**Records from a data collection**.

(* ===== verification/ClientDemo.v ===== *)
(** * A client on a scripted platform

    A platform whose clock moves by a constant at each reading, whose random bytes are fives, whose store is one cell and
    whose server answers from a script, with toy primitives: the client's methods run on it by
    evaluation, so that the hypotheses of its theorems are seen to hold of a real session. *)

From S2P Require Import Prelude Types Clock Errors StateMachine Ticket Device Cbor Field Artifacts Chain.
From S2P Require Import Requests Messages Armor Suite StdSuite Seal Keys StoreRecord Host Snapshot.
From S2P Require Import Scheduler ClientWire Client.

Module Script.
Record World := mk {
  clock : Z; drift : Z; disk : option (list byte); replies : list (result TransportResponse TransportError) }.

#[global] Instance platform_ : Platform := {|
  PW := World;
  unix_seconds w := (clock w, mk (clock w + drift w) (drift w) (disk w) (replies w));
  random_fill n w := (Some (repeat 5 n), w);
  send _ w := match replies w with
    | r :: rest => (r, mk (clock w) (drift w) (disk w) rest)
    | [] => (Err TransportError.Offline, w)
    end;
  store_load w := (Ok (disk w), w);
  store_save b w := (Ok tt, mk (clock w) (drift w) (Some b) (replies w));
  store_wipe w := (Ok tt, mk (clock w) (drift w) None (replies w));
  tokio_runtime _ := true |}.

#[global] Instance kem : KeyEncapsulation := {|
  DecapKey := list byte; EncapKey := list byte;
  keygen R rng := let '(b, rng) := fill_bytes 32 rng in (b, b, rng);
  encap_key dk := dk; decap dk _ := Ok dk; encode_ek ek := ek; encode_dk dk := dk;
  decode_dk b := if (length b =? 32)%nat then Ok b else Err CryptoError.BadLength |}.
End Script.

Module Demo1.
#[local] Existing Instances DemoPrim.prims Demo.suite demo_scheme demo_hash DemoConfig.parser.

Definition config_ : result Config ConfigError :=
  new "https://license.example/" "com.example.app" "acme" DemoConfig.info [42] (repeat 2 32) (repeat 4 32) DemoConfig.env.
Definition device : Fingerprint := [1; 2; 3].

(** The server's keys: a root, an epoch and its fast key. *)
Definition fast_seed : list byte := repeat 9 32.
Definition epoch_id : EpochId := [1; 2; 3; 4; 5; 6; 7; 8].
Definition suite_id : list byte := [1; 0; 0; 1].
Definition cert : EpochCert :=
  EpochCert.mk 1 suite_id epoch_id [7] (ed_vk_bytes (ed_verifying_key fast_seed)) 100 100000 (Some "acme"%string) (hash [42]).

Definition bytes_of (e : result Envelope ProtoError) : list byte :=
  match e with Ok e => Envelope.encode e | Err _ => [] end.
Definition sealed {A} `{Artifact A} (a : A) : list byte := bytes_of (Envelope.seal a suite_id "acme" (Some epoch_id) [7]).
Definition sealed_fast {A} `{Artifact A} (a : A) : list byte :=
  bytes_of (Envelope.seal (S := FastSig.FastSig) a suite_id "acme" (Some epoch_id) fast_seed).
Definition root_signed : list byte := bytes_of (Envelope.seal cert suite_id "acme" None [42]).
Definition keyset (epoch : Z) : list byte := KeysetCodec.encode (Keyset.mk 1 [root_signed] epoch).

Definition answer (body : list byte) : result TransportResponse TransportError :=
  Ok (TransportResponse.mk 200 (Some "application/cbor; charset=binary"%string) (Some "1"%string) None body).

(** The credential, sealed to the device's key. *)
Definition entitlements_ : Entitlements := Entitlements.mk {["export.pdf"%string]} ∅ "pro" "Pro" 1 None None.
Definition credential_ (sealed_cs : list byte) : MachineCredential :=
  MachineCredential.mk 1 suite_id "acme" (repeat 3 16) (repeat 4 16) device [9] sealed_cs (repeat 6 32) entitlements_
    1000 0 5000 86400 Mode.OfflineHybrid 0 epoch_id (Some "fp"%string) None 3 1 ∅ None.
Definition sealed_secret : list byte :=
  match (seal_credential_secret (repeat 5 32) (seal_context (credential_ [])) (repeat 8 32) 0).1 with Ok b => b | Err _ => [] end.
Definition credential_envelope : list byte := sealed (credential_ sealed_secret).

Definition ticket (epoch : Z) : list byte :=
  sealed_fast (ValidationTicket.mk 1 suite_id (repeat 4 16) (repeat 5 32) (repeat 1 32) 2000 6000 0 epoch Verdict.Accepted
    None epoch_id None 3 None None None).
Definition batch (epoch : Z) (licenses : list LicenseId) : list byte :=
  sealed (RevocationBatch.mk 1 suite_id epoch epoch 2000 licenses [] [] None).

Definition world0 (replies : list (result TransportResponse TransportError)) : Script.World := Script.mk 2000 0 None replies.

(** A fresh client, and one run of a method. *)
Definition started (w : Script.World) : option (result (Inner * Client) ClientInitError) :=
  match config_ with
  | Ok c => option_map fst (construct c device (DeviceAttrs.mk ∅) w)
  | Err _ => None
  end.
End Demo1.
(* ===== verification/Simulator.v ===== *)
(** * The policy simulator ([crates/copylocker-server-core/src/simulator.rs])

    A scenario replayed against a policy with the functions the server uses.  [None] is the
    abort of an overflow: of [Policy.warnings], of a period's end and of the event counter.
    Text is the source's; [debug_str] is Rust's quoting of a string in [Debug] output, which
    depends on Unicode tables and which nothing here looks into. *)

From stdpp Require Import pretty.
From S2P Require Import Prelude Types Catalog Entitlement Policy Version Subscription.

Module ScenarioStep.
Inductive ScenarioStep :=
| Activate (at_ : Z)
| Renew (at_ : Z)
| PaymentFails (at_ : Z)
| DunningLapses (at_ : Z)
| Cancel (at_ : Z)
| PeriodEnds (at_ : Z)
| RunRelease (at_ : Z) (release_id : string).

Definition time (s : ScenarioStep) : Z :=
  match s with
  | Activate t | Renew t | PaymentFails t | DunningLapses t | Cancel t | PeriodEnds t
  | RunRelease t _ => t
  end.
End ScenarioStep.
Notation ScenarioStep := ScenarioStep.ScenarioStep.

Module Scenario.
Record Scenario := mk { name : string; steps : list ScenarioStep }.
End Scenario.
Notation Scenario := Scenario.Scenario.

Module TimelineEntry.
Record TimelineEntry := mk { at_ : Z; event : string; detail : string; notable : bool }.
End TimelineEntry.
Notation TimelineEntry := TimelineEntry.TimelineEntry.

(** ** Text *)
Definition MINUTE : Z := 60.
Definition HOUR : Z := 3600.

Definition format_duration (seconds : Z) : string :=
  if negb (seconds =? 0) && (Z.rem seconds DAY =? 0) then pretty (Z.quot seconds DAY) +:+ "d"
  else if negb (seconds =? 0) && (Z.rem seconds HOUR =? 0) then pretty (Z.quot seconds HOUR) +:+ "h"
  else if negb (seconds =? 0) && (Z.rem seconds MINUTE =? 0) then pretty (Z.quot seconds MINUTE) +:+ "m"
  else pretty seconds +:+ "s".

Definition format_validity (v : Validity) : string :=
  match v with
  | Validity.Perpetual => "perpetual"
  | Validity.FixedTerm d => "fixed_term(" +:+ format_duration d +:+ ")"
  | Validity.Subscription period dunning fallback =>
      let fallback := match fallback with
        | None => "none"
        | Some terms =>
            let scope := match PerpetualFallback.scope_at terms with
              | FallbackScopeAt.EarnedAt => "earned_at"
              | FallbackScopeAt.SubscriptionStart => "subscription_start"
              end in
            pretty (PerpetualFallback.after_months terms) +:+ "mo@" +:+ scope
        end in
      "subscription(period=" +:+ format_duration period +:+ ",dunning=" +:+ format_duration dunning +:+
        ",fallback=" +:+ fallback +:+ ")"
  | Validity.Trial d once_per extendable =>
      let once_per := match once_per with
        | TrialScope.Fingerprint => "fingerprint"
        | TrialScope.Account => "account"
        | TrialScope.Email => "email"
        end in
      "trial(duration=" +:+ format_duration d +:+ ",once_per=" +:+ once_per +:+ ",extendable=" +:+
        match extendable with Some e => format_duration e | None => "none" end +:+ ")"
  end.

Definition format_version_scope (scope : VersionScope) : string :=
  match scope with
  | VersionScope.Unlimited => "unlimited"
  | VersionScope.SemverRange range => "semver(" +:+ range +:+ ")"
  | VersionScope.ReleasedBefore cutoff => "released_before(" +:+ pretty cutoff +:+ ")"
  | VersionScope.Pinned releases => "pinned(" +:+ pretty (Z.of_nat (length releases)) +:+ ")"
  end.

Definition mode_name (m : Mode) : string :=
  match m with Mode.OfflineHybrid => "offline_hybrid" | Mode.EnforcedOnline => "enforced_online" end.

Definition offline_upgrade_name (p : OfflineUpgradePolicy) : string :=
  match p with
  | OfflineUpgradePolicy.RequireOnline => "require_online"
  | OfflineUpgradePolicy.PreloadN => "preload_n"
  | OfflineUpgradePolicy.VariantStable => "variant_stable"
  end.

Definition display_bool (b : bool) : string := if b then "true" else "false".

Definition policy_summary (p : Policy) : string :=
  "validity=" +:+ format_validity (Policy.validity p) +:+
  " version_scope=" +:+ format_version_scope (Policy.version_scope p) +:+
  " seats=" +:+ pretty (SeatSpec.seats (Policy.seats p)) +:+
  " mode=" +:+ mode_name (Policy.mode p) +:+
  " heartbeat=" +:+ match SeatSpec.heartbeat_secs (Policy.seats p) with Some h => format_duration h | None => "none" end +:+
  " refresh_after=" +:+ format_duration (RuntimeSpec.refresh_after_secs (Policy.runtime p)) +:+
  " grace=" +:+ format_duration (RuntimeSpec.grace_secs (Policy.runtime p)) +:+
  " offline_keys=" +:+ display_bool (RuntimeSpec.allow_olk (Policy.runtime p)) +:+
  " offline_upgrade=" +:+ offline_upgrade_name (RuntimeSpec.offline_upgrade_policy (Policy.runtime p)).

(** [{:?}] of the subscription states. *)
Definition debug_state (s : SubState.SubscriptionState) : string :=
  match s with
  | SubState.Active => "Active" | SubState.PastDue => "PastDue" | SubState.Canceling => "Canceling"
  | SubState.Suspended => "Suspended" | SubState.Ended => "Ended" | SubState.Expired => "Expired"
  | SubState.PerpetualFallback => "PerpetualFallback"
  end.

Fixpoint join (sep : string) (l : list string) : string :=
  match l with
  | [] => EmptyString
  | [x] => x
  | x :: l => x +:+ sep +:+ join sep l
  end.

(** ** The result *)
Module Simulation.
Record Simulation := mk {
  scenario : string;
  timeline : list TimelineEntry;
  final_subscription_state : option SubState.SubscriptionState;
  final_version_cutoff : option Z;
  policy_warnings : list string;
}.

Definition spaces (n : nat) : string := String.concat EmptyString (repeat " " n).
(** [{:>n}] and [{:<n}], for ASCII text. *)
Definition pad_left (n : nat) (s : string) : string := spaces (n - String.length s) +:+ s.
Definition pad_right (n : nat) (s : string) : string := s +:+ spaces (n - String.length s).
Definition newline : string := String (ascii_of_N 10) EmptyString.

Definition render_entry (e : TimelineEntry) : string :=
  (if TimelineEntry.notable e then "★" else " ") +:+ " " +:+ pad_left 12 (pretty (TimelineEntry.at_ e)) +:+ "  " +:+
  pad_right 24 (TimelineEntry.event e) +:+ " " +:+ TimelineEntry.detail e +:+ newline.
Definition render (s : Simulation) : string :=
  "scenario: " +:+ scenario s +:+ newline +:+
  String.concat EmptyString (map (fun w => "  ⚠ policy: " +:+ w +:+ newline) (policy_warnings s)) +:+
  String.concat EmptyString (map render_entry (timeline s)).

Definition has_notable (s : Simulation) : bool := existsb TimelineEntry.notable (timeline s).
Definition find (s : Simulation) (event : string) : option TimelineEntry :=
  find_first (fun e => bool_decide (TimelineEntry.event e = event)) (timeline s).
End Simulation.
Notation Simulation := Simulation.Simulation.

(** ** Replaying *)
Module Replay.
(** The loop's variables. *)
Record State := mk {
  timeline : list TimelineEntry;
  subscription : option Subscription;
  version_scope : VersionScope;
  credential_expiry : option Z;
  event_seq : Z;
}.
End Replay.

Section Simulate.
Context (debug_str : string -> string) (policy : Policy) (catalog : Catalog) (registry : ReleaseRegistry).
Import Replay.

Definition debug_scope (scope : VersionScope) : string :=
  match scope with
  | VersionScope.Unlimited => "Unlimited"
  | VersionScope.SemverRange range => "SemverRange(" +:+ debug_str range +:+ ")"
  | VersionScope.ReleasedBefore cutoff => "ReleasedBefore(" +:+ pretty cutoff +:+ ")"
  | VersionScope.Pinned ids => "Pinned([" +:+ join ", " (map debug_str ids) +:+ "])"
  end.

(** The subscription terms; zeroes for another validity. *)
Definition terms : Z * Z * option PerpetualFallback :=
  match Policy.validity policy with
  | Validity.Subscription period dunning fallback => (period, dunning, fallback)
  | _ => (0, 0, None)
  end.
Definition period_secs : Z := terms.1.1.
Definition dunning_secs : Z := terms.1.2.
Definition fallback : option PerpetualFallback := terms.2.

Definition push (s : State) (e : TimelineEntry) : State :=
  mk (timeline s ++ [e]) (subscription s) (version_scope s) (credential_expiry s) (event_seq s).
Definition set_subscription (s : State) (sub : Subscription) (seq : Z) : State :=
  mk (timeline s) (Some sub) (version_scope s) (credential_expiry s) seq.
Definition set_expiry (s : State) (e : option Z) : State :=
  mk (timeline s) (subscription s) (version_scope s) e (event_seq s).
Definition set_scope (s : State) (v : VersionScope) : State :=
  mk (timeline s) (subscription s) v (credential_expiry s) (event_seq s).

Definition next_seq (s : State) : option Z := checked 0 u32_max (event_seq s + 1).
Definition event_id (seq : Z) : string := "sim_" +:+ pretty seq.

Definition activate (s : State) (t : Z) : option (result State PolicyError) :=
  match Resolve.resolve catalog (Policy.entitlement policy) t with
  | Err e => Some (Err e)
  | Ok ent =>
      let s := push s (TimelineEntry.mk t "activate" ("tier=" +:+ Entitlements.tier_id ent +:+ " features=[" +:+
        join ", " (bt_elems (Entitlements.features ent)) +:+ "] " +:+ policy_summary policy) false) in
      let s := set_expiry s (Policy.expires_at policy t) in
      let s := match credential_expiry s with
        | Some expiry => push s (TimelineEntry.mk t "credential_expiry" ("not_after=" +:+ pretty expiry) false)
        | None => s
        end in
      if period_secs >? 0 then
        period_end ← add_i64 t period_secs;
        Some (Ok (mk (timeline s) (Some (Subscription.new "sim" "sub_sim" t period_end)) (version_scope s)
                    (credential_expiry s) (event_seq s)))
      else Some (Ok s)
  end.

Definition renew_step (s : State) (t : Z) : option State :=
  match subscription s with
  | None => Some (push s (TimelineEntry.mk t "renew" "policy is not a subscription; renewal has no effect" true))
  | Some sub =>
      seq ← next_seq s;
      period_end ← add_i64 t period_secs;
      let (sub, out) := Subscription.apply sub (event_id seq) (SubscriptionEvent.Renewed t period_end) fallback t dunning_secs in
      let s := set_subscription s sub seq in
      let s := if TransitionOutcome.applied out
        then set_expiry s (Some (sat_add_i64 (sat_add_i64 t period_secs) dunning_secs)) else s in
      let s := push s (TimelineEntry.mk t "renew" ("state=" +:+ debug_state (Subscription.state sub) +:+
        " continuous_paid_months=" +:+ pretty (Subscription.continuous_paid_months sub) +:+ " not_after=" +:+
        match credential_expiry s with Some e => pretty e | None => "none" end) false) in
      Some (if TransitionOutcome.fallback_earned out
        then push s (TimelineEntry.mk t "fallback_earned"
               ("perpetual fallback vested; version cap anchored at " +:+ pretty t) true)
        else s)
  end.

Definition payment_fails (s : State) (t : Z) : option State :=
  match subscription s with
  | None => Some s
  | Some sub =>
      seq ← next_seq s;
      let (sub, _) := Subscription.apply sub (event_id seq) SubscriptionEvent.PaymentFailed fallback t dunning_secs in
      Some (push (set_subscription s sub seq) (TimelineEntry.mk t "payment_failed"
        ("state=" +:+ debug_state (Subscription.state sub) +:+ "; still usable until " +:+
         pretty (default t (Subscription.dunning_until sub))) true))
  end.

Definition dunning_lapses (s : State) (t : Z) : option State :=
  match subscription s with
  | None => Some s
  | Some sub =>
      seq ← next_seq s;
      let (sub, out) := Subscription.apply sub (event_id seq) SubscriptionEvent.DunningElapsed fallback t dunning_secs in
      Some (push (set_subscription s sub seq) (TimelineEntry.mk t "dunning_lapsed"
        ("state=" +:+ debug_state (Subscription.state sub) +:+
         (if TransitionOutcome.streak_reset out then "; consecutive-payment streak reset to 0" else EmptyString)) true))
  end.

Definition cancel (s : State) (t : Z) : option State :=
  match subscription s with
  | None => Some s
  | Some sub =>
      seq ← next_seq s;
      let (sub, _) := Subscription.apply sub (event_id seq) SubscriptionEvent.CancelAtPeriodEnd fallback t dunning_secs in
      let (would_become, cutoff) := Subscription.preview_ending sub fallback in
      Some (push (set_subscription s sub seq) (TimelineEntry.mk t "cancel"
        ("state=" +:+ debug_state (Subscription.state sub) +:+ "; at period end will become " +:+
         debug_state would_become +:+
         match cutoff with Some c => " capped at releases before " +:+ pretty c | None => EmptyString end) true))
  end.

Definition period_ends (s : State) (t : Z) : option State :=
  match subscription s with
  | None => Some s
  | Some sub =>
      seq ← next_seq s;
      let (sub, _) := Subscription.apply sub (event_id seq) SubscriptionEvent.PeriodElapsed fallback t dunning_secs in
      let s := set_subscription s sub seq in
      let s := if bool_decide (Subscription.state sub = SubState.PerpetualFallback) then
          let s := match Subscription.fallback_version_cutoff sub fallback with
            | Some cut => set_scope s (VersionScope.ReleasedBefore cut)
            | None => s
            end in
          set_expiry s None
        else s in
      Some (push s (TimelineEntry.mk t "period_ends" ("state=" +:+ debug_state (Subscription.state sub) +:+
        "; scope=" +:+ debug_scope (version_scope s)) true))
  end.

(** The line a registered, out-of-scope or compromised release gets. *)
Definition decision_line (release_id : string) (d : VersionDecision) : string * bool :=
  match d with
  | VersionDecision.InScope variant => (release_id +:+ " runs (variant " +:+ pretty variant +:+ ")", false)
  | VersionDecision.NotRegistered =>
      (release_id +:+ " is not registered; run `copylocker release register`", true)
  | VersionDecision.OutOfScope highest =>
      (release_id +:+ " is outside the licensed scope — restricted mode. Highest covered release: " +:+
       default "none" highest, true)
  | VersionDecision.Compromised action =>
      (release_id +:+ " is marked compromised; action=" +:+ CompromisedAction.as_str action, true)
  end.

**PROMPT**.
Copy each line from the records above that includes the string "range".

**TASK RESPONSE**.
  | VersionScope.SemverRange range => "semver(" +:+ range +:+ ")"
  | VersionScope.SemverRange range => "SemverRange(" +:+ debug_str range +:+ ")"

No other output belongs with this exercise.